From the entries below, please output exactly the lines starting at the one containing "lower case. *)" and ending at the one containing "rewrite !orb_true_iff, !andb_true_iff, !N.leb_le, !N.eqb_eq.", both included.

Saved entries
======
(** The whitespace of Python among the code points below 256: the controls
    U+0009..U+000D and U+001C..U+001F, the space, U+0085 and U+00A0. *)
Definition whitespace (c : ascii) : Prop :=
  N_of_ascii c ∈ [9; 10; 11; 12; 13; 28; 29; 30; 31; 32; 133; 160]%N.

(** ** Queries *)

(** The two shapes of a query, in words: [<song> (by|from|of) <artist>] and
    [<song> - <artist>].  [g1] and [g2] are the texts of the two groups. *)
Definition no_newline (l : list ascii) : Prop := Forall (λ c, c ≠ Str.newline) l.
Definition spaces (l : list ascii) : Prop := Forall whitespace l.
Definition line_end (tl : list ascii) : Prop := tl = [] ∨ tl = [Str.newline].

(** [by], [from] or [of], in any case: a word that is one of the three in
    lower case. *)
Definition keyword (kw : list ascii) : Prop :=
  lowercase kw (Str.chars "by")
  ∨ lowercase kw (Str.chars "from")
  ∨ lowercase kw (Str.chars "of").

Definition by_split (query : string) (g1 g2 : list ascii) : Prop :=
  ∃ w1 kw w2 tl,
    Str.chars query = g1 ++ w1 ++ kw ++ w2 ++ g2 ++ tl
    ∧ g1 ≠ [] ∧ no_newline g1 ∧ w1 ≠ [] ∧ spaces w1 ∧ keyword kw
    ∧ w2 ≠ [] ∧ spaces w2 ∧ g2 ≠ [] ∧ no_newline g2 ∧ line_end tl.

Definition dash_split (query : string) (g1 g2 : list ascii) : Prop :=
  ∃ w1 w2 tl,
    Str.chars query = g1 ++ w1 ++ Str.chars "-" ++ w2 ++ g2 ++ tl
    ∧ g1 ≠ [] ∧ no_newline g1 ∧ spaces w1 ∧ spaces w2
    ∧ g2 ≠ [] ∧ no_newline g2 ∧ line_end tl.

(** What [parse_query] returns when a pattern has matched with the groups
    [g1] and [g2]. *)
Definition parsed (g1 g2 : list ascii) : ParsedQuery :=
  {| song := Str.strip (Str.of_chars g1);
     artist := Some (Str.strip (Str.of_chars g2));
     search_type := "track" |}.

(** A text without whitespace at either end. *)
Definition trimmed (l : list ascii) : Prop :=
  (∀ c, head l = Some c → ¬ whitespace c)
  ∧ (∀ c, last l = Some c → ¬ whitespace c).

(** [m] is [g] without the whitespace at its two ends. *)
Definition trim_of (g m : list ascii) : Prop :=
  ∃ ws1 ws2, g = ws1 ++ m ++ ws2 ∧ spaces ws1 ∧ spaces ws2 ∧ trimmed m.

Definition no_space (l : list ascii) : Prop := Forall (λ c, ¬ whitespace c) l.

(** * Properties *)

(** ** Characters: the functions of the model against the vocabulary *)

Lemma chars_of_chars (l : list ascii) : Str.chars (Str.of_chars l) = l.
Proof. apply list_ascii_of_string_of_list_ascii. Qed.

Lemma isspace_whitespace (c : ascii) : Str.isspace c = true ↔ whitespace c.
Proof.
  unfold Str.isspace, whitespace.
  rewrite !orb_true_iff, !andb_true_iff, !N.leb_le, !N.eqb_eq.
  rewrite !elem_of_cons, elem_of_nil. lia.
Qed.

Lemma isspace_not_whitespace (c : ascii) : Str.isspace c = false ↔ ¬ whitespace c.
Proof. rewrite <- isspace_whitespace. by destruct (Str.isspace c). Qed.

#[global] Instance whitespace_dec (c : ascii) : Decision (whitespace c).
Proof. unfold whitespace. apply _. Defined.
======
- [Exercise solution]
    lower case. *)
Definition keyword (kw : list ascii) : Prop :=
  lowercase kw (Str.chars "by")
  ∨ lowercase kw (Str.chars "from")
  ∨ lowercase kw (Str.chars "of").

Definition by_split (query : string) (g1 g2 : list ascii) : Prop :=
  ∃ w1 kw w2 tl,
    Str.chars query = g1 ++ w1 ++ kw ++ w2 ++ g2 ++ tl
    ∧ g1 ≠ [] ∧ no_newline g1 ∧ w1 ≠ [] ∧ spaces w1 ∧ keyword kw
    ∧ w2 ≠ [] ∧ spaces w2 ∧ g2 ≠ [] ∧ no_newline g2 ∧ line_end tl.

Definition dash_split (query : string) (g1 g2 : list ascii) : Prop :=
  ∃ w1 w2 tl,
    Str.chars query = g1 ++ w1 ++ Str.chars "-" ++ w2 ++ g2 ++ tl
    ∧ g1 ≠ [] ∧ no_newline g1 ∧ spaces w1 ∧ spaces w2
    ∧ g2 ≠ [] ∧ no_newline g2 ∧ line_end tl.

(** What [parse_query] returns when a pattern has matched with the groups
    [g1] and [g2]. *)
Definition parsed (g1 g2 : list ascii) : ParsedQuery :=
  {| song := Str.strip (Str.of_chars g1);
     artist := Some (Str.strip (Str.of_chars g2));
     search_type := "track" |}.

(** A text without whitespace at either end. *)
Definition trimmed (l : list ascii) : Prop :=
  (∀ c, head l = Some c → ¬ whitespace c)
  ∧ (∀ c, last l = Some c → ¬ whitespace c).

(** [m] is [g] without the whitespace at its two ends. *)
Definition trim_of (g m : list ascii) : Prop :=
  ∃ ws1 ws2, g = ws1 ++ m ++ ws2 ∧ spaces ws1 ∧ spaces ws2 ∧ trimmed m.

Definition no_space (l : list ascii) : Prop := Forall (λ c, ¬ whitespace c) l.

(** * Properties *)

(** ** Characters: the functions of the model against the vocabulary *)

Lemma chars_of_chars (l : list ascii) : Str.chars (Str.of_chars l) = l.
Proof. apply list_ascii_of_string_of_list_ascii. Qed.

Lemma isspace_whitespace (c : ascii) : Str.isspace c = true ↔ whitespace c.
Proof.
  unfold Str.isspace, whitespace.
  rewrite !orb_true_iff, !andb_true_iff, !N.leb_le, !N.eqb_eq.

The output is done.